Die Bundesspitze der WASG wirft ihrem Berliner Landesvorstand "schweres parteischädigendes Verhalten und ein(en) erhebliche(n) Verstoß gegen Grundsätze der Partei" vor. Die Parteirebellen aus der Hauptstadt ließ das kalt. Vielmehr hielten sie an der eigenständigen Kandidatur fest, diese sei angesichts der "unsozialen Politik des SPD/Linkspartei.PDS-Senats eine traurige Notwendigkeit", so Redler, die die notwendigen Unterschriften bereits gesammelt haben will.

Der WASG-Bundesvorstand hat für Berlin den Beauftragten Hüseyin Aydin eingesetzt, der die Wahlbeteiligungsanzeige der Rebellen wieder zurückgezogen hat.

Parallel trat jedoch ein außerordentlicher Landesparteitag zusammen. Auf dieser Versammlung wurde dem aufmüpfigen Landesvorstand bei nur einer Gegenstimme das Vertrauen ausgesprochen.

Der WASG-Landesvorstand glaubt: Unsere Absetzung ist satzungs- und gesetzeswidrig. Werde ihre Partei aufgrund rechtswidriger Schritte an der Wahlteilnahme gehindert, dann fechten sie die gesamte Wahl an, betont Redler trotzig.
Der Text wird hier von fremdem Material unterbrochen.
Lemma minimum_to_decode_spec_witness :
  0 ≤ 2 ∧ minimum_to_decode 2 {[0]} {[1; 2; 3]} ∅ = (0, {[1; 2]})
  ∧ ∃ err result, minimum_to_decode 2 {[0]} {[1; 2; 3]} ∅ = (err, result) ∧ err = 0.
Proof.
  split; [lia|]. split; [by vm_compute|].
  pose proof (minimum_to_decode_spec 2 {[0]} {[1; 2; 3]} ∅ ltac:(lia)) as H.
  destruct (minimum_to_decode 2 {[0]} {[1; 2; 3]} ∅) as [err result] eqn:E.
  exists err, result. split; [done|]. vm_compute in E. by injection E as <- _.
Defined.
Definition sctp_crc_tableil8_o56 : list Z :=
  [0x00000000; 0xdd45aab8; 0xbf672381; 0x62228939; 0x7b2231f3; 0xa6679b4b; 0xc4451272; 0x1900b8ca;
   0xf64463e6; 0x2b01c95e; 0x49234067; 0x9466eadf; 0x8d665215; 0x5023f8ad; 0x32017194; 0xef44db2c;
   0xe964b13d; 0x34211b85; 0x560392bc; 0x8b463804; 0x924680ce; 0x4f032a76; 0x2d21a34f; 0xf06409f7;
   0x1f20d2db; 0xc2657863; 0xa047f15a; 0x7d025be2; 0x6402e328; 0xb9474990; 0xdb65c0a9; 0x06206a11;
   0xd725148b; 0x0a60be33; 0x6842370a; 0xb5079db2; 0xac072578; 0x71428fc0; 0x136006f9; 0xce25ac41;
   0x2161776d; 0xfc24ddd5; 0x9e0654ec; 0x4343fe54; 0x5a43469e; 0x8706ec26; 0xe524651f; 0x3861cfa7;
   0x3e41a5b6; 0xe3040f0e; 0x81268637; 0x5c632c8f; 0x45639445; 0x98263efd; 0xfa04b7c4; 0x27411d7c;
   0xc805c650; 0x15406ce8; 0x7762e5d1; 0xaa274f69; 0xb327f7a3; 0x6e625d1b; 0x0c40d422; 0xd1057e9a;
   0xaba65fe7; 0x76e3f55f; 0x14c17c66; 0xc984d6de; 0xd0846e14; 0x0dc1c4ac; 0x6fe34d95; 0xb2a6e72d;
   0x5de23c01; 0x80a796b9; 0xe2851f80; 0x3fc0b538; 0x26c00df2; 0xfb85a74a; 0x99a72e73; 0x44e284cb;
   0x42c2eeda; 0x9f874462; 0xfda5cd5b; 0x20e067e3; 0x39e0df29; 0xe4a57591; 0x8687fca8; 0x5bc25610;
   0xb4868d3c; 0x69c32784; 0x0be1aebd; 0xd6a40405; 0xcfa4bccf; 0x12e11677; 0x70c39f4e; 0xad8635f6;
   0x7c834b6c; 0xa1c6e1d4; 0xc3e468ed; 0x1ea1c255; 0x07a17a9f; 0xdae4d027; 0xb8c6591e; 0x6583f3a6;
   0x8ac7288a; 0x57828232; 0x35a00b0b; 0xe8e5a1b3; 0xf1e51979; 0x2ca0b3c1; 0x4e823af8; 0x93c79040;
   0x95e7fa51; 0x48a250e9; 0x2a80d9d0; 0xf7c57368; 0xeec5cba2; 0x3380611a; 0x51a2e823; 0x8ce7429b;
   0x63a399b7; 0xbee6330f; 0xdcc4ba36; 0x0181108e; 0x1881a844; 0xc5c402fc; 0xa7e68bc5; 0x7aa3217d;
   0x52a0c93f; 0x8fe56387; 0xedc7eabe; 0x30824006; 0x2982f8cc; 0xf4c75274; 0x96e5db4d; 0x4ba071f5;
   0xa4e4aad9; 0x79a10061; 0x1b838958; 0xc6c623e0; 0xdfc69b2a; 0x02833192; 0x60a1b8ab; 0xbde41213;
   0xbbc47802; 0x6681d2ba; 0x04a35b83; 0xd9e6f13b; 0xc0e649f1; 0x1da3e349; 0x7f816a70; 0xa2c4c0c8;
   0x4d801be4; 0x90c5b15c; 0xf2e73865; 0x2fa292dd; 0x36a22a17; 0xebe780af; 0x89c50996; 0x5480a32e;
   0x8585ddb4; 0x58c0770c; 0x3ae2fe35; 0xe7a7548d; 0xfea7ec47; 0x23e246ff; 0x41c0cfc6; 0x9c85657e;
   0x73c1be52; 0xae8414ea; 0xcca69dd3; 0x11e3376b; 0x08e38fa1; 0xd5a62519; 0xb784ac20; 0x6ac10698;
   0x6ce16c89; 0xb1a4c631; 0xd3864f08; 0x0ec3e5b0; 0x17c35d7a; 0xca86f7c2; 0xa8a47efb; 0x75e1d443;
   0x9aa50f6f; 0x47e0a5d7; 0x25c22cee; 0xf8878656; 0xe1873e9c; 0x3cc29424; 0x5ee01d1d; 0x83a5b7a5;
   0xf90696d8; 0x24433c60; 0x4661b559; 0x9b241fe1; 0x8224a72b; 0x5f610d93; 0x3d4384aa; 0xe0062e12;
   0x0f42f53e; 0xd2075f86; 0xb025d6bf; 0x6d607c07; 0x7460c4cd; 0xa9256e75; 0xcb07e74c; 0x16424df4;
   0x106227e5; 0xcd278d5d; 0xaf050464; 0x7240aedc; 0x6b401616; 0xb605bcae; 0xd4273597; 0x09629f2f;
   0xe6264403; 0x3b63eebb; 0x59416782; 0x8404cd3a; 0x9d0475f0; 0x4041df48; 0x22635671; 0xff26fcc9;
   0x2e238253; 0xf36628eb; 0x9144a1d2; 0x4c010b6a; 0x5501b3a0; 0x88441918; 0xea669021; 0x37233a99;
   0xd867e1b5; 0x05224b0d; 0x6700c234; 0xba45688c; 0xa345d046; 0x7e007afe; 0x1c22f3c7; 0xc167597f;
   0xc747336e; 0x1a0299d6; 0x782010ef; 0xa565ba57; 0xbc65029d; 0x6120a825; 0x0302211c; 0xde478ba4;
   0x31035088; 0xec46fa30; 0x8e647309; 0x5321d9b1; 0x4a21617b; 0x9764cbc3; 0xf54642fa; 0x2803e842].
Ordentliche Gerichte mischen sich äußerst ungern in solche parteiinternen Querelen ein. Tun sie es doch, dann entscheiden sie meistens im Sinne der Machthaber, in diesem Fall wären dies die WASG-Oberen auf Bundesebene.

Sollten beide Seiten auf ihren jeweiligen Positionen beharren, dann käme es zunächst zu einer Entscheidung der innerparteilichen Justiz, eines WASG-Schiedsgericht. Danach könnte die unterlegene Seite ein ordentliches Gericht anrufen. Da der Wahl-Terminkalender mit Fristen reichlich gesät ist, würden die meisten Entscheidungen im Eilverfahren gefällt. Setzen sich Lafontaine und seine Leute durch, würde die Linkspartei allein antreten. Lucy Redler und Co. könnten dann nur mit ihrer Ersatzpartei WASB (bereits angemeldet) ins Rennen gehen. Diese Spaltung der Spalter dürfte indes im Nirwana der Bedeutungslosigkeit verschwinden.

Erhalten die Abtrünnigen aber doch noch Recht, dann könnten sie mit einem Achtungserfolg sogar die SPD/Linkspartei-Koalition sprengen. Dazu reichte es - aktuellen Umfragen zufolge - wenn die WASG der Linkspartei auch nur einen Prozentpunkt abjagte.

Erhielten die Abtrünnigen erst nach der Wahl Recht, müßte womöglich der gesamte Urnengang wiederholt werden. So wie 1993 in Hamburg, wo die Richter entschieden hatten, daß die Kandidaten auf der CDU-Liste zur Landtagswahl 1991 nicht ordnungsgemäß gewählt worden waren. Egal, wie es ausgeht: Der WASG-Alleingang liegt den Linksparteilern schon jetzt schwer im Magen.